__Work item__
Give the number of lines below that hold "Hsorted", and only that.

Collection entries
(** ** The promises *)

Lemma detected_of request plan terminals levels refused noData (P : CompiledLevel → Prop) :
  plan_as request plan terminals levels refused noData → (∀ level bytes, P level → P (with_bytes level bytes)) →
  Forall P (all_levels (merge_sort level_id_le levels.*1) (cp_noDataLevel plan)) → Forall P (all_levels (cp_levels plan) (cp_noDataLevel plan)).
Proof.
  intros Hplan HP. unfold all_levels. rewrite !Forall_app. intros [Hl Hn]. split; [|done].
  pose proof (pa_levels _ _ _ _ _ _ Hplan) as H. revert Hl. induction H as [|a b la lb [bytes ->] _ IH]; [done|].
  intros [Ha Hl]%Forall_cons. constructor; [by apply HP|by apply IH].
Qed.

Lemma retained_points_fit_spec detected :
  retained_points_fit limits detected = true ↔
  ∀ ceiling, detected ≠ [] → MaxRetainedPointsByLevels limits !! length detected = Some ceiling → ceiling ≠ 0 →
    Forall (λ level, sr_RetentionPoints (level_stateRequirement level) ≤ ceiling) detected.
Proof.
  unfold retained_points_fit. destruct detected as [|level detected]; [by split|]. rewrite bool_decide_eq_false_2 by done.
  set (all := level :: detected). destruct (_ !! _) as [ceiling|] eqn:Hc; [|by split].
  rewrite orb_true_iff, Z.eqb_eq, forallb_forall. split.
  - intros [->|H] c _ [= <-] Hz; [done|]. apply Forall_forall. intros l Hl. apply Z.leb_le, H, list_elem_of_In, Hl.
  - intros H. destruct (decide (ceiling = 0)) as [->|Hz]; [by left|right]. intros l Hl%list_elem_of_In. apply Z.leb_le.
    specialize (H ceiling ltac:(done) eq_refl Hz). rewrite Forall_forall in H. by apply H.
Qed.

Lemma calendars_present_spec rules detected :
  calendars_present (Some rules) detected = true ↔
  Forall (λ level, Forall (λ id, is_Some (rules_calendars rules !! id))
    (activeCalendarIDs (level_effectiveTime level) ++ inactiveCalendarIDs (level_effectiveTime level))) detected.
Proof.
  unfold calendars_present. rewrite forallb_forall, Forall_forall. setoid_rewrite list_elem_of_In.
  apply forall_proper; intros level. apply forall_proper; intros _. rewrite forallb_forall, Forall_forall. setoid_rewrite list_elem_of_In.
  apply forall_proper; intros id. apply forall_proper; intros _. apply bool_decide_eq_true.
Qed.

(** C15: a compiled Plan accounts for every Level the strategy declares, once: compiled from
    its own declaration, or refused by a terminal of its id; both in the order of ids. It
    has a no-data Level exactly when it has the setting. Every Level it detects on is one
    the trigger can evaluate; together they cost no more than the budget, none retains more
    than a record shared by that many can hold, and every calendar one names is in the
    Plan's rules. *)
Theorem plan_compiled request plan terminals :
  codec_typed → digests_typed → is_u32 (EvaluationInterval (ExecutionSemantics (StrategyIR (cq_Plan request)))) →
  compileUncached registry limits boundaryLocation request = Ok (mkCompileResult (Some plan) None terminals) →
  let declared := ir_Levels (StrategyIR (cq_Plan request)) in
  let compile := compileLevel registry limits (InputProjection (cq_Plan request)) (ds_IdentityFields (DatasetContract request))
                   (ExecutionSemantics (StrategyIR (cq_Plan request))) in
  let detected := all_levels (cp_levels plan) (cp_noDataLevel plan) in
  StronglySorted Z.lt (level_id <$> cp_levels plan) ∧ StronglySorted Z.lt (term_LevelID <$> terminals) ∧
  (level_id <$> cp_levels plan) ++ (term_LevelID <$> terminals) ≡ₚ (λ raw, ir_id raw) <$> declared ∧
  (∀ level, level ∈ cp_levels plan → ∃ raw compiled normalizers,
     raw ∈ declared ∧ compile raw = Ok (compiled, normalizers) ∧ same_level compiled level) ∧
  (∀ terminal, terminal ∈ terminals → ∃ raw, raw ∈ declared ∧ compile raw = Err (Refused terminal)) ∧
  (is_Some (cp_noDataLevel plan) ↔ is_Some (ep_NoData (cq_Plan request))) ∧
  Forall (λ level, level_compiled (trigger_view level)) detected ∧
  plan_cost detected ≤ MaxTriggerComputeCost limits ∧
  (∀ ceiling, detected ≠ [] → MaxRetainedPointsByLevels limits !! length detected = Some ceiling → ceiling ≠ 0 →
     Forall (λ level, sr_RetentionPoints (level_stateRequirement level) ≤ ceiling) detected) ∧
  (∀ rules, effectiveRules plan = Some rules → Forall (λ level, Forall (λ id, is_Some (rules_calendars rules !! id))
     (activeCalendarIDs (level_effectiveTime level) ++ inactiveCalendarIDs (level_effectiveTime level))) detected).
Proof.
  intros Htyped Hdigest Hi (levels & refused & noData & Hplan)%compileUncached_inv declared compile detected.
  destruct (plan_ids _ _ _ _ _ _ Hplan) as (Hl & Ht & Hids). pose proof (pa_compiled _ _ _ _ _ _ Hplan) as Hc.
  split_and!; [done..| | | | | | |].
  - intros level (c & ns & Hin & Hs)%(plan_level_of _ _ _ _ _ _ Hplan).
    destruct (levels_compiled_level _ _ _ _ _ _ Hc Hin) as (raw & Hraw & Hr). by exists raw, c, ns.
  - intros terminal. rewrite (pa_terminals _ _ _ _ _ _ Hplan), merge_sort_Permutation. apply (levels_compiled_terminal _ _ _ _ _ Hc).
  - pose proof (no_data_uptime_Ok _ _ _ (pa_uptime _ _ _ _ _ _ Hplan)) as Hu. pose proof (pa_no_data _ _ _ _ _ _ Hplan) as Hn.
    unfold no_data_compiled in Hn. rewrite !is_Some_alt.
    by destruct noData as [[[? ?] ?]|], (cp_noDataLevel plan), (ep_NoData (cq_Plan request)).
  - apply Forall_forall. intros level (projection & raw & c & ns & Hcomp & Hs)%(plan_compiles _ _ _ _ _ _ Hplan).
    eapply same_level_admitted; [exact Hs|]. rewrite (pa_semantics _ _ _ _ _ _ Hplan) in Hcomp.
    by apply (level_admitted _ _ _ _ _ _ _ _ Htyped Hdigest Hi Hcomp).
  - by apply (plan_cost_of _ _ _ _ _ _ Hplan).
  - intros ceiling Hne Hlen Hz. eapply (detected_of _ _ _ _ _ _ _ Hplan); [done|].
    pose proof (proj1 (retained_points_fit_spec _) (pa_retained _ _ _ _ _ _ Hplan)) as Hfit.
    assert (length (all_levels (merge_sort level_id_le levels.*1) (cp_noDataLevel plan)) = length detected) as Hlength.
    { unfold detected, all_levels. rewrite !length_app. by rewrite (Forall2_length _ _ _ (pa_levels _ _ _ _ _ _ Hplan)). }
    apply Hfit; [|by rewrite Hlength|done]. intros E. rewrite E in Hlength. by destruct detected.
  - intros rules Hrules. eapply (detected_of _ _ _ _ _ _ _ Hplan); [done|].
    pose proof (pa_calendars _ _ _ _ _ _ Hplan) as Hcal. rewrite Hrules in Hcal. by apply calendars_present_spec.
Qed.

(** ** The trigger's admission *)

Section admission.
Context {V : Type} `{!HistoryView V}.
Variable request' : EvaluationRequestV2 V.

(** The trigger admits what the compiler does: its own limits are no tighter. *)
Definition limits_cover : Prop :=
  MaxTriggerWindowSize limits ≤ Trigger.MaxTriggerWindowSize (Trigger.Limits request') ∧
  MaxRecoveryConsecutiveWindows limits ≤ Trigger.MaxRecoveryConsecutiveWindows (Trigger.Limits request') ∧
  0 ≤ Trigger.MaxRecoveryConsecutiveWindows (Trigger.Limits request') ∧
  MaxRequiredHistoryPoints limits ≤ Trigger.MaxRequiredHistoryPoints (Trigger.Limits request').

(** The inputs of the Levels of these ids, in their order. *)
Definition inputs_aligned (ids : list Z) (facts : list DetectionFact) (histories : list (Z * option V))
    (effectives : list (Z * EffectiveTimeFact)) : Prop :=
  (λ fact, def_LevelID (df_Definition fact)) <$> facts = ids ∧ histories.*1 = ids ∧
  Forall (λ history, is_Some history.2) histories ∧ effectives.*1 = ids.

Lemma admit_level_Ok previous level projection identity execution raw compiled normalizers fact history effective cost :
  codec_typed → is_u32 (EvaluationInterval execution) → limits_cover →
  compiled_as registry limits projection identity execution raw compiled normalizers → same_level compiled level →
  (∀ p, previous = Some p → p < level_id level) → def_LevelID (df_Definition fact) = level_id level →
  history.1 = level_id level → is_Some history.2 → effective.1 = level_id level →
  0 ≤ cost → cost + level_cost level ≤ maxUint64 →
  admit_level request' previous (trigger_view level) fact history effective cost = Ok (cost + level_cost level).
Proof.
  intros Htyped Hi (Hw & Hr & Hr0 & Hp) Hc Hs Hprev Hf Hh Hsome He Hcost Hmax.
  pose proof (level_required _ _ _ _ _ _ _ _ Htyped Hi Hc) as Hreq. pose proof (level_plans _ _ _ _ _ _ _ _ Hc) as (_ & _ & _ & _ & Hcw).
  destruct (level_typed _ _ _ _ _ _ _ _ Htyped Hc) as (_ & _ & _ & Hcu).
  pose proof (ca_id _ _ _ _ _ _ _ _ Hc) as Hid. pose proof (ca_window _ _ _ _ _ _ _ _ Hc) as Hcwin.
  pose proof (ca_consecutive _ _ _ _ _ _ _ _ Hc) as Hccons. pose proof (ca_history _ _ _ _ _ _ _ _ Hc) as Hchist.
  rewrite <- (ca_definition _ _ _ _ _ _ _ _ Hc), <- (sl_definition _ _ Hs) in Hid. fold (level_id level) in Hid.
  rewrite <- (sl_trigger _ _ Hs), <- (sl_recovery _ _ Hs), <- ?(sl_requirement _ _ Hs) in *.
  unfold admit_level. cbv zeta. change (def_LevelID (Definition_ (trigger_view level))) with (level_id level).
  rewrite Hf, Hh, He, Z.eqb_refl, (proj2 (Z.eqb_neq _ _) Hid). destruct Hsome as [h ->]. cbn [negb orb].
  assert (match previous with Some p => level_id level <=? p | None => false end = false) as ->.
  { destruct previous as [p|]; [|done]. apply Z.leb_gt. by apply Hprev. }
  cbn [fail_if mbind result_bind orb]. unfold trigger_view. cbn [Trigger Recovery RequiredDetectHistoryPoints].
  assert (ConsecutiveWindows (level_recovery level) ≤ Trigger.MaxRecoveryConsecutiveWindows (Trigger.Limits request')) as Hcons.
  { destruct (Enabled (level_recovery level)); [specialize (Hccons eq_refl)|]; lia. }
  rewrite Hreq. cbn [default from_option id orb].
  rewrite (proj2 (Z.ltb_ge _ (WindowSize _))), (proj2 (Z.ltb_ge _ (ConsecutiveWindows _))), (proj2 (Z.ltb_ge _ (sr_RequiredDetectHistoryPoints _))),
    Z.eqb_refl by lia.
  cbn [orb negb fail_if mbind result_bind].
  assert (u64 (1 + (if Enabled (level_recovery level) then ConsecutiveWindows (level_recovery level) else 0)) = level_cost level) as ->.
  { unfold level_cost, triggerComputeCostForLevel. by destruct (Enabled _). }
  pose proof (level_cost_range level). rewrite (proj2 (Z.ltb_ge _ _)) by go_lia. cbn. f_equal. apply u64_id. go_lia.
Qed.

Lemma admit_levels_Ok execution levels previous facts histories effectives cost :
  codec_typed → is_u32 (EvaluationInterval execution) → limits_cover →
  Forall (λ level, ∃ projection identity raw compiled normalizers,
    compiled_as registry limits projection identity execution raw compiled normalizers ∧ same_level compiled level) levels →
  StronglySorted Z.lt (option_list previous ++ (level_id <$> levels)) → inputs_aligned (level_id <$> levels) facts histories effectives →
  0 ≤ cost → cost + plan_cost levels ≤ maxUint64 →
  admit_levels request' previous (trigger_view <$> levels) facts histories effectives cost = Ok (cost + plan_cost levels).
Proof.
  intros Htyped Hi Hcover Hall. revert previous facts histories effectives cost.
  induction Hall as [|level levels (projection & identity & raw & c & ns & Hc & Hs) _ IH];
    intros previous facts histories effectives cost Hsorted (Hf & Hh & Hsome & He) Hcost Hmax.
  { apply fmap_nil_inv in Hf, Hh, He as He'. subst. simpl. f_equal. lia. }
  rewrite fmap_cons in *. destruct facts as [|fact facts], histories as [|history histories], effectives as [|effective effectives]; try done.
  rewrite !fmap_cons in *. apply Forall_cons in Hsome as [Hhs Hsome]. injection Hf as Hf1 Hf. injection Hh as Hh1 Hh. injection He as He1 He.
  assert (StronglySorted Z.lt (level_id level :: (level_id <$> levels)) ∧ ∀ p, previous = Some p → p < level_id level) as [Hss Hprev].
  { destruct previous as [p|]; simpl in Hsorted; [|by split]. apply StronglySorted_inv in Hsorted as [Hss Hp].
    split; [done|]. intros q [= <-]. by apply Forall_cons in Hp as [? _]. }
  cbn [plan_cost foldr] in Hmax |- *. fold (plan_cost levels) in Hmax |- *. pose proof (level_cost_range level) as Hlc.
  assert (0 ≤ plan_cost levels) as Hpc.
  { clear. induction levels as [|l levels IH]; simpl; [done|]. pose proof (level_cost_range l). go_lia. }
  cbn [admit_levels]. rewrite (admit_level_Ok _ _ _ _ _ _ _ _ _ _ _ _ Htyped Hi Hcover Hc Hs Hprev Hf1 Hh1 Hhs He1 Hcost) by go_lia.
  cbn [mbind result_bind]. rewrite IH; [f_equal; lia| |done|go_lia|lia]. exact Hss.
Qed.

__Finished task__
2